Doubles Background Information for Teachers, Parents and Caregivers
This page provides information to support educators and families in teaching K-3 students about doubles. It is designed to complement the Doubles topic page on BrainPOP Jr.
Many young learners use their fingers or counters when they first learn to add. Help your students learn strategies that help them add and subtract faster. Memorizing doubles facts will help them manipulate numbers and empower them to use multiple strategies to approach math problems.
Review with your children that a doubles fact is a number sentence that repeats the same addend, such as 3 + 3 = 6 or 8 + 8 = 16. Using manipulatives or other classroom materials, give students opportunities to practice combining groups with the same number. Record their number sentences on a chart for the class to use as a reference tool. Encourage your students to memorize doubles facts by making flash cards or making up songs, stories, and poems. Help them understand that they can use doubles facts to solve other number sentences too.

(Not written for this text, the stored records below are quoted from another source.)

Lemma authorizedContext_Ok params policy raw now ctx r :
  authorizedContext params policy raw now = Ok (ctx, r) -> exists a key pin issue rs, authorized params policy raw now a key pin issue rs ctx r.
Proof.
  unfold authorizedContext. intros ([] & HP & E)%bind_Ok. apply bind_Ok in E as (key & Hk & E).
  apply bind_Ok in E as (a & (_ & payload & Hv & Hj)%authorityVerify_Ok & E). apply bind_fail_if in E as [HS E].
  apply bind_fail_if in E as [Hc%Z.ltb_ge E]. apply bind_Ok in E as (rs & (pin & issue & r' & HV)%registryRegistrations_Ok & E).
  apply bind_Ok in E as (r'' & Hr & E). apply bind_Ok in E as (issue' & Hi & E). apply bind_Ok in E as (ctx' & HN & [= <- <-]).
  apply in_scope_guard in HS; [|apply HV]. pose proof (Forall2_length _ _ _ (va_possessed _ _ _ _ _ _ HV)).
  assert (r' = r'') as -> by (pose proof (va_registry _ _ _ _ _ _ HV); congruence).
  assert (issue' = issue) as -> by (pose proof (va_issue _ _ _ _ _ _ HV); congruence).
  exists a, key, pin, issue, rs. split; try done; [eauto|lia|]. by rewrite <- (is_k _ _ _ HS).
Qed.

Lemma authorization_accepted params policy now a s key raw rs :
  SignRegistryAuthorization a (Some s) = Ok raw -> as_public s = Some key -> authorization_typed a ->
  validate policy = Ok tt -> authorityKey (tp_RegistryAuthority policy) = Ok key -> in_scope policy a now ->
  registryRegistrations a key = Ok rs -> len rs < len (p_Powers params) ->
  exists pin issue r, valid_authorization a key pin issue rs r /\
    authorizedContext params policy raw now =
      (ctx ← NewVerificationContext params (forget_d <$> rs) issue (tp_K policy); Ok (ctx, r)).
Proof using CL EL.
  intros E Hs Hty HP Hk HS HR Hcap. unfold SignRegistryAuthorization in E. rewrite Hs, HR in E. cbn [mbind result_bind] in E.
  pose proof HR as (pin & issue & r & HV)%registryRegistrations_Ok. exists pin, issue, r. split; [done|].
  unfold authorizedContext. rewrite HP. cbn [mbind result_bind]. rewrite Hk. cbn [mbind result_bind].
  rewrite (authority_signed _ _ _ _ _ _ E Hs); [|by eapply valid_authorization_wf|apply enc_authorization_depth|by apply enc_authorization_clean].
  rewrite dec_enc_authorization by done. cbn [mbind result_bind].
  rewrite (proj2 (in_scope_guard policy a now (va_time _ _ _ _ _ _ HV)) HS). cbn [fail_if mbind result_bind].
  pose proof (Forall2_length _ _ _ (va_possessed _ _ _ _ _ _ HV)).
  rewrite (proj2 (Z.ltb_ge _ _)) by lia. cbn [fail_if mbind result_bind]. rewrite HR. cbn [mbind result_bind].
  rewrite (va_registry _ _ _ _ _ _ HV). cbn [mbind result_bind]. rewrite (va_issue _ _ _ _ _ _ HV). cbn [mbind result_bind].
  by rewrite (is_k _ _ _ HS).
Qed.

(** The documents of a deployment: a policy for the keys [skey] and [rkey],
    an approval of the setup and a registry signed with them. *)
Record issued (policy : TrustPolicy) (pin approval : bytes) (a : RegistryAuthorization) (raw : bytes) (rs : list Registration)
    (now : Z) : Prop := mk_issued {
  iss_policy : validate policy = Ok tt;
  iss_pin : tp_ManifestSHA256 policy = hexDigest pin;
  iss_approval : exists s key before after, SignSetupApproval pin (tp_Namespace policy) before after (Some s) = Ok approval /\
    as_public s = Some key /\ authorityKey (tp_SetupAuthority policy) = Ok key /\ int64 before /\ int64 after /\ before <= now < after;
  iss_registry : exists s key, SignRegistryAuthorization a (Some s) = Ok raw /\ as_public s = Some key /\
    authorityKey (tp_RegistryAuthority policy) = Ok key /\ registryRegistrations a key = Ok rs;
  iss_typed : authorization_typed a;
  iss_scope : in_scope policy a now;
}.

Lemma issued_approval policy pin approval a raw rs now :
  issued policy pin approval a raw rs now -> verifySetupApproval policy approval now = Ok tt.
Proof using EL. intros [HP Hpin (s & key & b & t & HS & Hs & Hk & Hb & Ht & Hnow) _ _ _]. by eapply approval_accepted. Qed.

Lemma issued_context policy pin approval a raw rs now params :
  issued policy pin approval a raw rs now -> len rs < len (p_Powers params) ->
  exists issue r, decodeIssue (tp_Issue policy) = Ok issue /\ NewRegistry rs = Ok r /\
    authorizedContext params policy raw now = (ctx ← NewVerificationContext params (forget_d <$> rs) issue (tp_K policy); Ok (ctx, r)).
Proof using CL EL.
  intros [HP _ _ (s & key & HS & Hs & Hk & HR) Hty Hsc] Hcap.
  destruct (authorization_accepted params policy now a s key raw rs) as (pin' & issue & r & HV & HE); [done..|].
  exists issue, r. rewrite <- (is_issue _ _ _ Hsc). split_and!; [apply HV|apply HV|done].
Qed.

(** Under issued documents the authorized verifier is [Verify] over the ring
    of the registry. *)
Lemma issued_verify policy pin approval a raw rs now loaded issue ctx :
  issued policy pin approval a raw rs now -> len rs < len (p_Powers (ls_Parameters loaded)) ->
  tp_Issue policy = hexDigest issue ->
  NewVerificationContext (ls_Parameters loaded) (reg_Account <$> rs) issue (tp_K policy) = Ok ctx ->
  exists r, NewRegistry rs = Ok r /\ authorizedContext (ls_Parameters loaded) policy raw now = Ok (public_context ctx, r) /\
    forall m sg, AuthorizedVerify (Some (mkAuthorizedVerifier (Some loaded) policy approval)) raw m sg now
                 = Verify (Some (ls_Verifier loaded)) ctx m sg.
Proof using CL EL.
  intros HI Hcap Hiss Hctx.
  destruct (issued_context _ _ _ _ _ _ _ _ HI Hcap) as (issue' & r & [Hi' _]%decodeIssue_Ok & HR & HE).
  rewrite Hiss in Hi'. apply hex_encode_inj in Hi' as <-.
  assert (forget_d <$> rs = public_account <$> (reg_Account <$> rs)) as Er by (by rewrite <- list_fmap_compose).
  rewrite Er, (NewVerificationContext_public _ _ _ _ _ Hctx) in HE. cbn [mbind result_bind] in HE.
  exists r. split; [done|]. split; [done|]. intros m sg. unfold AuthorizedVerify. cbn [av_loaded av_policy av_approval].
  rewrite (issued_approval _ _ _ _ _ _ _ HI). cbn [mbind result_bind]. rewrite HE. cbn [mbind result_bind].
  by rewrite (Verify_public _ _ _ _ _ _ _ _ Hctx).
Qed.

(** C21: enrolled users can sign. Once the authorities have signed an
    approval of the setup and a registry within the scope and time of the
    policy, what an enrolled user signs over the ring of the registry's
    accounts for the policy's issue and quota, the authorized verifier
    accepts. *)
Theorem authorized_complete `{GL : !Groth16Laws GR} rand pr policy pin approval a raw rs now loaded s x ring i e d issue m ts rand' :
  issued policy pin approval a raw rs now -> len rs < len (p_Powers (ls_Parameters loaded)) ->
  NewBackend rand = Ok (pr, ls_Verifier loaded) -> signer_ok s x -> tp_K policy < 2 ^ 32 -> 0 <= ts < 2 ^ 64 -> ts < g_order BN ->
  NewSnapshot (ls_Parameters loaded) (reg_Account <$> rs) = Ok ring -> rs !! Z.to_nat i = Some e -> a_D (reg_Account e) = Some d ->
  tp_Issue policy = hexDigest issue ->
  is_ok (MakeStatement (ls_Parameters loaded) (reg_Account <$> rs) i (Some x) (Some d) issue (sha256 m) ts (tp_K policy) (counter_of s issue)) = true ->
  exists sg s', Sign s (Some pr) rand' ring i issue (tp_K policy) m ts = (Ok sg, s') /\
    AuthorizedVerify (Some (mkAuthorizedVerifier (Some loaded) policy approval)) raw m sg now = Ok tt.
Proof using CL EL.
  intros HI Hcap HB Hok Hk Hts HtsF HR He Hd Hiss HM.
  assert (exists ctx, NewVerificationContext (ls_Parameters loaded) (reg_Account <$> rs) issue (tp_K policy) = Ok ctx) as [ctx Hctx].
  { apply NewSnapshot_Ok in HR as (v & HA & _). assert (exists ms, membersOf (reg_Account <$> rs) = Ok ms) as [ms Hms].
    { destruct rs as [|e0 rs']; [by rewrite lookup_nil in He|]. unfold Accumulate in HA.
      cbn [fmap list_fmap length Nat.eqb] in HA. go_inv HA. eauto. }
    eexists. apply NewVerificationContext_Ok. split; [|split; [by rewrite HA|]].
    - apply is_ok_exists in HM as [[st w] HM]. apply MakeStatement_inv in HM as (x' & d' & bases & sd & t & q & ut & a' & _ & _ & M).
      destruct (made_counter _ _ _ _ _ _ _ _ _ _ _ _ _ _ _ _ _ _ M). lia.
    - unfold RingDigest. rewrite Hms. eauto. }
  assert ((reg_Account <$> rs) !! Z.to_nat i = Some (reg_Account e)) as He' by (by rewrite list_lookup_fmap, He).
  destruct (Sign_honest rand pr (ls_Verifier loaded) s x _ _ ring i _ d issue (tp_K policy) m ts rand' ctx HB Hok HR He' Hd HM Hctx Hk Hts HtsF)
    as (sg & s' & HSg & HV & _).
  exists sg, s'. split; [done|]. destruct (issued_verify _ _ _ _ _ _ _ _ _ _ HI Hcap Hiss Hctx) as (r & _ & _ & ->). done.
Qed.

Ask your children to find the sum of 5 + 6. They can use counters or their fingers, but they can also use doubles facts. If they know 5 + 5 = 10, they know that the sum of 5 + 6 will be one more. Thus, 5 + 6 = 11. Practice solving other doubles-plus-one facts together, such as 3 + 4, 7 + 8, and 9 + 8. Make sure children write down or say the doubles facts that can help them solve the equations. They can also use doubles-minus-one facts to help them solve equations. Write down 9 + 10 and have your children find the sum. If they know that 10 + 10 = 20, they know that the sum of 9 + 10 will be one less. Thus, 9 + 10 = 19. Practice solving different number sentences together.
Doubles facts can also be used to solve subtraction problems. Review that fact families are number sentences that use the same numbers and opposite operations, such as 2 + 3 = 5, 3 + 2 = 5, 5 – 2 = 3, and 5 – 3 = 2. Write down 4 + 4 = 8 and have your children find its related fact: 8 – 4 = 4. We recommend using number triangles to help your children visualize how the numbers and operations are related. Then challenge them to find the difference of 18 – 9. Help your young learners understand that if they know 9 + 9 = 18, then they know that 18 – 9 = 9. They are related facts.
Empower children with different strategies to help them solve tricky math problems. Help them understand that there are often different ways to solve a problem. They can use the facts that they already know and apply them as they approach new problems.